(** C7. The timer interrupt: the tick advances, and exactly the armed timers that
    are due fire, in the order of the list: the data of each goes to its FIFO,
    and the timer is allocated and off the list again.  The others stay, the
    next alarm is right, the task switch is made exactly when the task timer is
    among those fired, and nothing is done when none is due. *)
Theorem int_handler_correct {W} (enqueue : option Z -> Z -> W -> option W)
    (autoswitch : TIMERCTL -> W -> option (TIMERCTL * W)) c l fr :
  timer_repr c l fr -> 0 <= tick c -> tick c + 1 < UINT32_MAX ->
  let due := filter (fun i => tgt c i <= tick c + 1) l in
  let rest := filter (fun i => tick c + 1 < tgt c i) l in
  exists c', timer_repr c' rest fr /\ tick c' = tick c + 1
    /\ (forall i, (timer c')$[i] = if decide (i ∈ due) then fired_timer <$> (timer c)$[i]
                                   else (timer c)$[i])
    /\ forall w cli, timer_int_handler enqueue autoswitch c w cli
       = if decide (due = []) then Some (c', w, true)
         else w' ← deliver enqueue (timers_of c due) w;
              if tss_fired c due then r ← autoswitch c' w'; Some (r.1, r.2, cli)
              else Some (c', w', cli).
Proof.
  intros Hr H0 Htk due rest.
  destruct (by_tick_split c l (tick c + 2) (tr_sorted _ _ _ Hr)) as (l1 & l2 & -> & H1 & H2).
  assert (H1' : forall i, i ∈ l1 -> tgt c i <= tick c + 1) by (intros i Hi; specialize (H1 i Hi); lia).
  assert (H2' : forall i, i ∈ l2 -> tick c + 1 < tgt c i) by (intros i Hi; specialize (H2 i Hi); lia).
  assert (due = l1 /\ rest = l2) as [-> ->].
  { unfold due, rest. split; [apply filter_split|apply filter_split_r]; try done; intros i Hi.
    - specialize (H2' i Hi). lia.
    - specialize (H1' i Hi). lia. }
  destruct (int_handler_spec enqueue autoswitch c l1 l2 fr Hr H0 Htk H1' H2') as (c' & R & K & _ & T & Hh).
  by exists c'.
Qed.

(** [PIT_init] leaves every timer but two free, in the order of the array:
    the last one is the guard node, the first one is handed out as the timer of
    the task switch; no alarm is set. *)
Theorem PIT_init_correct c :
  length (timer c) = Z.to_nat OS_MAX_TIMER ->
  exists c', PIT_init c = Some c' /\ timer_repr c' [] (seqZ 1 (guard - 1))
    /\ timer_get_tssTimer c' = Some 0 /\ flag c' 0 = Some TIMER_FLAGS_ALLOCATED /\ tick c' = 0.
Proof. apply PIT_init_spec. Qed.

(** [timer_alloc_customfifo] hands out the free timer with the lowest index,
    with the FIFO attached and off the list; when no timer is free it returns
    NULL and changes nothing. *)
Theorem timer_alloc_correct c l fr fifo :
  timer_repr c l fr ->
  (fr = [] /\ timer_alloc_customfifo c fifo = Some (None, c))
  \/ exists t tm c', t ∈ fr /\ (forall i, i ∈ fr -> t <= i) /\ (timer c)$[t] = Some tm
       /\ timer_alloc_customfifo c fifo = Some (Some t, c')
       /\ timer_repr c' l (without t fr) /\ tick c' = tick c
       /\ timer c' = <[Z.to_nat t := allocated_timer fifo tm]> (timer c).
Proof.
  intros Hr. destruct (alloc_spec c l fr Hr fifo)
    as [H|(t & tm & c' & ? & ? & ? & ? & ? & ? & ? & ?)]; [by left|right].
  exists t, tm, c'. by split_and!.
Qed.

**The problem:** Reproduce each entry above character for character.

**Solved exercise:**
(** C7. The timer interrupt: the tick advances, and exactly the armed timers that
    are due fire, in the order of the list: the data of each goes to its FIFO,
    and the timer is allocated and off the list again.  The others stay, the
    next alarm is right, the task switch is made exactly when the task timer is
    among those fired, and nothing is done when none is due. *)
Theorem int_handler_correct {W} (enqueue : option Z -> Z -> W -> option W)
    (autoswitch : TIMERCTL -> W -> option (TIMERCTL * W)) c l fr :
  timer_repr c l fr -> 0 <= tick c -> tick c + 1 < UINT32_MAX ->
  let due := filter (fun i => tgt c i <= tick c + 1) l in
  let rest := filter (fun i => tick c + 1 < tgt c i) l in
  exists c', timer_repr c' rest fr /\ tick c' = tick c + 1
    /\ (forall i, (timer c')$[i] = if decide (i ∈ due) then fired_timer <$> (timer c)$[i]
                                   else (timer c)$[i])
    /\ forall w cli, timer_int_handler enqueue autoswitch c w cli
       = if decide (due = []) then Some (c', w, true)
         else w' ← deliver enqueue (timers_of c due) w;
              if tss_fired c due then r ← autoswitch c' w'; Some (r.1, r.2, cli)
              else Some (c', w', cli).
Proof.
  intros Hr H0 Htk due rest.
  destruct (by_tick_split c l (tick c + 2) (tr_sorted _ _ _ Hr)) as (l1 & l2 & -> & H1 & H2).
  assert (H1' : forall i, i ∈ l1 -> tgt c i <= tick c + 1) by (intros i Hi; specialize (H1 i Hi); lia).
  assert (H2' : forall i, i ∈ l2 -> tick c + 1 < tgt c i) by (intros i Hi; specialize (H2 i Hi); lia).
  assert (due = l1 /\ rest = l2) as [-> ->].
  { unfold due, rest. split; [apply filter_split|apply filter_split_r]; try done; intros i Hi.
    - specialize (H2' i Hi). lia.
    - specialize (H1' i Hi). lia. }
  destruct (int_handler_spec enqueue autoswitch c l1 l2 fr Hr H0 Htk H1' H2') as (c' & R & K & _ & T & Hh).
  by exists c'.
Qed.

(** [PIT_init] leaves every timer but two free, in the order of the array:
    the last one is the guard node, the first one is handed out as the timer of
    the task switch; no alarm is set. *)
Theorem PIT_init_correct c :
  length (timer c) = Z.to_nat OS_MAX_TIMER ->
  exists c', PIT_init c = Some c' /\ timer_repr c' [] (seqZ 1 (guard - 1))
    /\ timer_get_tssTimer c' = Some 0 /\ flag c' 0 = Some TIMER_FLAGS_ALLOCATED /\ tick c' = 0.
Proof. apply PIT_init_spec. Qed.

(** [timer_alloc_customfifo] hands out the free timer with the lowest index,
    with the FIFO attached and off the list; when no timer is free it returns
    NULL and changes nothing. *)
Theorem timer_alloc_correct c l fr fifo :
  timer_repr c l fr ->
  (fr = [] /\ timer_alloc_customfifo c fifo = Some (None, c))
  \/ exists t tm c', t ∈ fr /\ (forall i, i ∈ fr -> t <= i) /\ (timer c)$[t] = Some tm
       /\ timer_alloc_customfifo c fifo = Some (Some t, c')
       /\ timer_repr c' l (without t fr) /\ tick c' = tick c
       /\ timer c' = <[Z.to_nat t := allocated_timer fifo tm]> (timer c).
Proof.
  intros Hr. destruct (alloc_spec c l fr Hr fifo)
    as [H|(t & tm & c' & ? & ? & ? & ? & ? & ? & ? & ?)]; [by left|right].
  exists t, tm, c'. by split_and!.
Qed.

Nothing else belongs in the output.